*Aim of the exercise:* Nothing but the lines from the start of the entries through the line containing "(** ** Operations that throw *)" should appear in the answer, each given exactly.

■ ■ ■ ■ ■

Lemma exec_getTokenList (env : Env) (w : World) :
  exec env getTokenList w =
  let w1 := log (Requested Api_getTokenList) w in
  match answer env Api_getTokenList w with
  | Resolved res =>
      (Returned (Some (res_tokens res)),
       with_state (set_popularTokens
                     (Some (popular_among (surroundings env) (res_tokens res)))
                     (set_tokens (Some (res_tokens res)) (state w))) w1)
  | Rejected e => (Thrown e, w1)
  end.
Proof.
  unfold getTokenList. cbn -[answer].
  destruct (answer env _ w); reflexivity.
Qed.




(** ** Operations that throw *)

(** C3 fails as stated: without a wallet, [getParams] throws. *)
Lemma getParams_throws_without_wallet :
  outcome (Sample.env None true false) getParams (new_world initial_state)
  = Thrown (Error "No address found to swap the tokens from.").
Proof. reflexivity. Qed.

Lemma exec_createTokenAllowance_guard (env : Env) (w : World) :
  (connected env = false -> exec env createTokenAllowance w = (Thrown no_address, w)) /\
  (connected env = true -> sourceToken (state w) = None ->
   exec env createTokenAllowance w = (Thrown no_allowance_source, w)).
Proof.
  unfold createTokenAllowance. rewrite exec_bind, exec_getParams. split.
  - intros ->. reflexivity.
  - intros -> Hnone. cbn. rewrite Hnone. reflexivity.
Qed.

Lemma exec_createConvert_guard (env : Env) (w : World) :
  (connected env = false -> exec env createConvert w = (Thrown no_address, w)) /\
  (connected env = true ->
   createConvert_invalid (params_of (wallet_address env) (state w)) = true ->
   exec env createConvert w = (Thrown invalid_convert, w)).
Proof.
  unfold createConvert. rewrite exec_bind, exec_getParams. split.
  - intros ->. reflexivity.
  - intros -> Hinvalid. unfold createConvert_invalid in Hinvalid. cbn in Hinvalid |- *.
    destruct (sourceToken (state w)) as [a|], (toToken (state w)) as [b|];
      cbn in Hinvalid |- *; try reflexivity.
    rewrite !hex_string_truthy in *. cbn in Hinvalid |- *.
    rewrite Hinvalid. reflexivity.
Qed.

(** C3, amended. Outside the two submission procedures the controller
    does throw, where the source says so. [getParams] throws exactly when
    no wallet is connected. [setSourceTokenAmount] throws exactly when no
    wallet is connected or no source token is selected.
    [createTokenAllowance] and [createConvert] throw without a wallet and
    when their guard fails. [getTokenList], [getNetworkTokenPrice] and
    [getMyTokensWithBalance] throw exactly when their request is
    rejected. The procedures that only assign to the state, and those
    that select tokens, return for every state and argument. *)
Theorem operations_that_throw (env : Env) (w : World) :
  (outcome env getParams w =
     if connected env then Returned (params_of (wallet_address env) (state w))
     else Thrown no_address)
  /\
  (forall amount : string,
     outcome env (setSourceTokenAmount amount) w =
       if connected env then
         match sourceToken (state w) with
         | Some _ => Returned tt
         | None => Thrown no_source_token
         end
       else Thrown no_address)
  /\
  (connected env = false ->
   outcome env createTokenAllowance w = Thrown no_address /\
   outcome env createConvert w = Thrown no_address)
  /\
  (connected env = true -> sourceToken (state w) = None ->
   outcome env createTokenAllowance w = Thrown no_allowance_source)
  /\
  (connected env = true ->
   createConvert_invalid (params_of (wallet_address env) (state w)) = true ->
   outcome env createConvert w = Thrown invalid_convert)
  /\
  (outcome env getTokenList w =
     match answer env Api_getTokenList w with
     | Resolved res => Returned (Some (res_tokens res))
     | Rejected e => Thrown e
     end)
  /\
  (outcome env getNetworkTokenPrice w =
     match answer env (Api_getTokenPriceWithAddresses [CURRENT_CHAIN_ADDRESS]) w with
     | Resolved _ => Returned tt
     | Rejected e => Thrown e
     end)
  /\
  (outcome env getMyTokensWithBalance w =
     match answer env Api_getMyTokensWithBalance w with
     | Resolved _ => Returned tt
     | Rejected e => Thrown e
     end)
  /\
  (forall amount : string, outcome env (setToTokenAmount amount) w = Returned tt) /\
  (forall isLoading : bool, outcome env (setLoading isLoading) w = Returned tt) /\
  (forall token : option TokenInfo.t, outcome env (setSourceToken token) w = Returned tt) /\
  (forall token : option TokenInfo.t, outcome env (setToToken token) w = Returned tt) /\
  outcome env switchTokens w = Returned tt /\
  outcome env clearFoundTokens w = Returned tt /\
  outcome env clearTokens w = Returned tt /\
  outcome env resetState w = Returned tt /\
  outcome env clearMyTokens w = Returned tt /\
  outcome env clearError w = Returned tt.
Proof.
  unfold outcome.
  split. { rewrite exec_getParams. now destruct (connected env). }
  split. { intros amount. rewrite exec_setSourceTokenAmount.
           destruct (connected env); [|reflexivity].
           now destruct (sourceToken (state w)). }
  split. { intros Hc.
           rewrite (proj1 (exec_createTokenAllowance_guard env w) Hc).
           rewrite (proj1 (exec_createConvert_guard env w) Hc). now split. }
  split. { intros Hc Hnone.
           now rewrite (proj2 (exec_createTokenAllowance_guard env w) Hc Hnone). }
  split. { intros Hc Hinvalid.
           now rewrite (proj2 (exec_createConvert_guard env w) Hc Hinvalid). }
  split. { rewrite exec_getTokenList. cbv zeta.
           now destruct (answer env Api_getTokenList w). }
  split. { rewrite exec_getNetworkTokenPrice. cbv zeta.
           now destruct (answer env _ w). }
  split. { rewrite exec_getMyTokensWithBalance. cbv zeta.
           now destruct (answer env Api_getMyTokensWithBalance w) as [[?|]|?]. }
  split; [reflexivity|]. split; [reflexivity|].
  split. { intros token. apply (setSourceToken_fields env w token). }
  split. { intros token. apply (setToToken_fields env w token). }
  split. { apply (switchTokens_fields env w). }
  repeat split.
Qed.

(** No wallet is connected; and a wallet is connected while no token is
    selected. *)
Lemma operations_that_throw_witness :
  let off := Sample.env None true false in
  let on := Sample.env (Some Sample.wallet) true false in
  let w := new_world initial_state in
  (outcome off createTokenAllowance w = Thrown no_address /\
   outcome off createConvert w = Thrown no_address) /\
  outcome on createTokenAllowance w = Thrown no_allowance_source /\
  outcome on createConvert w = Thrown invalid_convert /\
  outcome on (setSourceTokenAmount "1") w = Thrown no_source_token.
Proof.
  intros off on w.
  destruct (operations_that_throw off w) as (_ & _ & Hoff & _).
  destruct (operations_that_throw on w) as (_ & Hamount & _ & Hallowance & Hconvert & _).
  split; [exact (Hoff eq_refl)|].
  split; [exact (Hallowance eq_refl eq_refl)|].
  split; [exact (Hconvert eq_refl eq_refl)|].
  exact (Hamount "1").
Defined.

(** ** Calls that are not awaited *)

Lemma clear_pending_idle (w : World) : pending w = [] -> clear_pending w = w.
Proof. destruct w; cbn; intros ->; reflexivity. Qed.

(** With nothing else waiting, a call that is started and then taken up
    by the event loop ends where the same call, awaited, ends. *)
Lemma settle_start (env : Env) (p : Prog unit) (w : World) :
  spawn_free p -> pending w = [] ->
  settle env (start env p w) = finish env w p.
Proof.
  revert p w. unfold settle, finish. fix IH 1.
  intros [a|e|k|s k|k|X r k|k|e k|q k|q ms k] w Hfree Hidle;
    cbn [start exec spawn_free] in *.
  - destruct w; cbn in *; subst; reflexivity.
  - destruct w; cbn in *; subst; reflexivity.
  - apply IH; [apply Hfree | exact Hidle].
  - apply IH; [exact Hfree | exact Hidle].
  - apply IH; [apply Hfree | exact Hidle].
  - destruct w; cbn in *; subst; reflexivity.
  - destruct w; cbn in *; subst; reflexivity.
  - apply IH; [exact Hfree | exact Hidle].
  - contradiction.
  - apply IH; [exact Hfree | exact Hidle].
Qed.

Lemma spawn_free_bind {A B} (p : Prog A) (f : A -> Prog B) :
  spawn_free p -> (forall a, spawn_free (f a)) -> spawn_free (bind p f).
Proof.
  intros Hp Hf. induction p; cbn in *; auto.
Qed.

Ltac no_spawn :=
  repeat first
    [ apply spawn_free_bind; [|intros ?]
    | match goal with
      | |- spawn_free (if ?b then _ else _) => destruct b
      | |- spawn_free (match ?x with _ => _ end) => destruct x
      end
    | progress (cbn [spawn_free]; intros)
    | exact I ].

Lemma checkSourceTokenValues_spawn_free (address amount : string) :
  spawn_free (checkSourceTokenValues address amount ;; Ret tt).
Proof.
  unfold checkSourceTokenValues, await, getAddressPrice, request, modify, get.
  no_spawn.
Qed.

(** [setSourceTokenAmount] followed by the event loop: the amount is
    stored, and the balance check has run on the state that holds it. *)
Lemma setSourceTokenAmount_settled
    (env : Env) (w : World) (amount : string) (token : TokenInfo.t) :
  connected env = true -> sourceToken (state w) = Some token -> pending w = [] ->
  settle env (after env (setSourceTokenAmount amount) w)
  = finish env (with_state (set_sourceTokenAmount amount (state w)) w)
      (checkSourceTokenValues (hex_string (TokenInfo.address token)) amount ;; Ret tt).
Proof.
  intros Hc Htoken Hidle. unfold after.
  rewrite exec_setSourceTokenAmount, Hc, Htoken. cbn [snd].
  apply settle_start; [apply checkSourceTokenValues_spawn_free | exact Hidle].
Qed.

(** ** What a procedure leaves alone *)

Section Frames.

Variable R : relation ConvertControllerState.
Context `{!PreOrder R}.

Lemma frames_ret {A} (a : A) : frames R (Ret a).
Proof using Type*. intros env w. reflexivity. Qed.

Lemma frames_throw {A} (e : JsError) : frames R (@Throw A e).
Proof using Type*. intros env w. reflexivity. Qed.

■ ■ ■ ■ ■

*Output of the exercise:*
Lemma exec_getTokenList (env : Env) (w : World) :
  exec env getTokenList w =
  let w1 := log (Requested Api_getTokenList) w in
  match answer env Api_getTokenList w with
  | Resolved res =>
      (Returned (Some (res_tokens res)),
       with_state (set_popularTokens
                     (Some (popular_among (surroundings env) (res_tokens res)))
                     (set_tokens (Some (res_tokens res)) (state w))) w1)
  | Rejected e => (Thrown e, w1)
  end.
Proof.
  unfold getTokenList. cbn -[answer].
  destruct (answer env _ w); reflexivity.
Qed.




(** ** Operations that throw *)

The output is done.